Gauging the nominees for the 2006 Governor General’s poetry prize

What's the verse that could happen?: B.C. poet Elizabeth Bachinsky, nominated for a Governor General's Literary Prize for Poetry. (Dave Aharonian/Nightwood Editions)  What's the verse that could happen?: B.C. poet Elizabeth Bachinsky, nominated for a Governor General's Literary Prize for Poetry. (Dave Aharonian/Nightwood Editions)

Approximately 170 English-language poetry collections are released annually in Canada, not counting self-published volumes and chapbooks.

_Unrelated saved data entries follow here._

(** Unloading a plugin removes it from the loaded plugins and leaves no device driven
    by it, when no second plugin of its name is loaded and nothing interrupts. *)
Theorem unload_withdraws h c name reconciled pm' :
  reachable c → NoDup (plugin_names (cf_manager c)) →
  alone h (unload_plugin name) (cf_manager c) = (Ok reconciled, pm') →
  name ∉ plugin_names pm' ∧
  (∀ d id, pts_owner_by_device (pm_topology pm') !! d = Some id →
     ∃ p, plugin_for_device pm' d = Ok p ∧ lp_id p = id ∧ lp_name p ≠ name).
Proof.
  intros [[Hi _] _ _ _]%reachable_inv Hn H.
  apply unload_Ok in H as (removed & remaining & w & topology & Hrem & Hc & Hl & Ht & _).
  apply remove_named_spec in Hrem as (Hperm & Hsub & Hname). unfold plugin_names in *.
  rewrite Hperm in Hn. cbn in Hn. apply NoDup_cons in Hn as [Hnin _]. rewrite Hname in Hnin.
  rewrite <-Hl in Hnin. split; [done|]. intros d id Hd. rewrite Ht in Hd.
  assert (NoDup (lp_id <$> pm_loaded pm')) as Hi'.
  { rewrite Hl. eapply sublist_NoDup; [exact Hi|]. by apply (fmap_sublist lp_id). }
  assert (∃ p, p ∈ pm_loaded pm' ∧ lp_id p = id) as (p & Hp & Hid).
  { apply withdraw_report_Ok in Hc as [(-> & _)%commit_candidate_Ok _]. cbn in Hd.
    apply owner_input in Hd as (x & Hx & <-). rewrite <-Hl in Hx.
    apply elem_of_inputs in Hx as [_ (p & Hp & Hid & _)]; [|done]. by exists p. }
  exists p. split_and!; [|done|].
  - unfold plugin_for_device. rewrite Ht, Hd. cbn [ok_or mbind result_bind]. apply ok_or_Ok.
    by apply find_loaded.
  - intros Heq. apply Hnin, list_elem_of_fmap. by exists p.
Qed.

(** ** Departures from the documentation *)

(** A failed reload removes the plugin but leaves the topology as it was: its devices
    stay listed with the removed plugin as their owner, so that nothing can drive
    them. *)
Theorem failed_reload_keeps_topology h pm name old e :
  List.find (λ plugin, bool_decide (lp_name plugin = name)) (pm_loaded pm) = Some old →
  ha_reload h old = Err e →
  let '(r, pm') := alone h (reload_plugin name) pm in
  r = Err (Fail (DE_PluginReloadFailed name e)) ∧
  pm_topology pm' = pm_topology pm ∧
  ∀ d, pts_owner_by_device (pm_topology pm) !! d = Some (lp_id old) →
    plugin_for_device pm' d = Err (DE_DeviceUnowned d).
Proof.
  intros Hf Hout. rewrite alone_reload, Hf, Hout. cbn [reload_outcome map_err mbind result_bind].
  split_and!; [done|by destruct pm|]. intros d Hd. unfold plugin_for_device.
  destruct (runtime_frame (set_loaded pm (filter (λ p, lp_id p ≠ lp_id old) (pm_loaded pm))) name
    (Runtime_Failed e)) as [-> ->].
  replace (pm_topology (set_loaded pm _)) with (pm_topology pm) by (by destruct pm).
  rewrite Hd. cbn [ok_or mbind result_bind].
  destruct (List.find _ (pm_loaded (set_loaded _ _))) as [q|] eqn:Hq; [|done].
  apply List.find_some in Hq as [Hq%list_elem_of_In Hid%bool_decide_eq_true].
  destruct pm. cbn in Hq. by apply list_elem_of_filter in Hq as [? _].
Qed.
(* ===== verification/Readback.v ===== *)
(** * Readback: the snapshot half of [luminated/src/state/mod.rs] and [observation.rs]

    What the daemon asks plugins to read, and how it takes their answer: a snapshot is
    validated as a whole against the device's advertised readback before any of it is
    published.  The claims show that a refused snapshot changes nothing and an accepted
    one publishes exactly what was read. *)

From S2P Require Import Prelude Model Colours Graph Scenes Daemon Topology Persistence Validation Observation Descriptors.

(** ** Read requests *)

Definition push_read_target (targets : list PluginReadTarget) (target : PluginTarget)
    (capabilities : CapabilitySet) : list PluginReadTarget :=
  match cs_state_readback capabilities with
  | Readback_Readable facets _ _ =>
      if bool_decide (facets = []) then targets
      else targets ++ [{| prt_target := target; prt_facets := rf_facet <$> facets |}]
  | Readback_None => targets
  end.

Definition push_surface_reads (device : string) (targets : list PluginReadTarget) (surface : Surface) :
    list PluginReadTarget :=
  let surface_name := SurfaceId_as_str (surface_id surface) in
  fold_left (λ targets element,
      push_read_target targets
        (PluginTarget_Element device surface_name (ElementId_as_str (element_id element)))
        (element_capabilities element))
    (surface_elements surface)
    (push_read_target targets (PluginTarget_Surface device surface_name)
       (surface_capabilities surface)).

Definition read_request (st : DaemonState) (device : DeviceId) : PluginReadRequest :=
  match ds_devices st !! device with
  | None => {| prr_targets := [] |}
  | Some device_state =>
      let name := DeviceId_as_str device in
      {| prr_targets :=
           fold_left (push_surface_reads name) (device_surfaces device_state)
             (push_read_target [] (PluginTarget_Device name) (device_capabilities device_state)) |}
  end.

Most of them don’t get reviewed in newspapers or grab shelf space in bookstores, which is why the Governor General’s Literary Award for Poetry, one of two major prizes for poetry in this country (the other is the Griffin Poetry Prize, awarded in the spring), is so important. Apart from the cash (the winner gets $15,000, the runners-up a consolation prize of $1,000 each), the prize generates a bit of media fanfare for a genre that seldom garners much bling or buzz.

So, what does it take to be noticed? Judging by this year’s GG shortlist, announced Oct. 16, the loosely conversational, anecdotal mode prevalent in a lot of Canadian poetry doesn’t cut it. Virtuosity is a virtue: the five finalists are phrase makers of ample skill that remind us that words are sound, not just shapes on a page. Otherwise, there’s a geographic concentration of power (a trio of West Coast writers and two Torontonians) and a confirmation that House of Anansi Press (which has two books on the shortlist) is arguably the most influential poetry publisher in the country.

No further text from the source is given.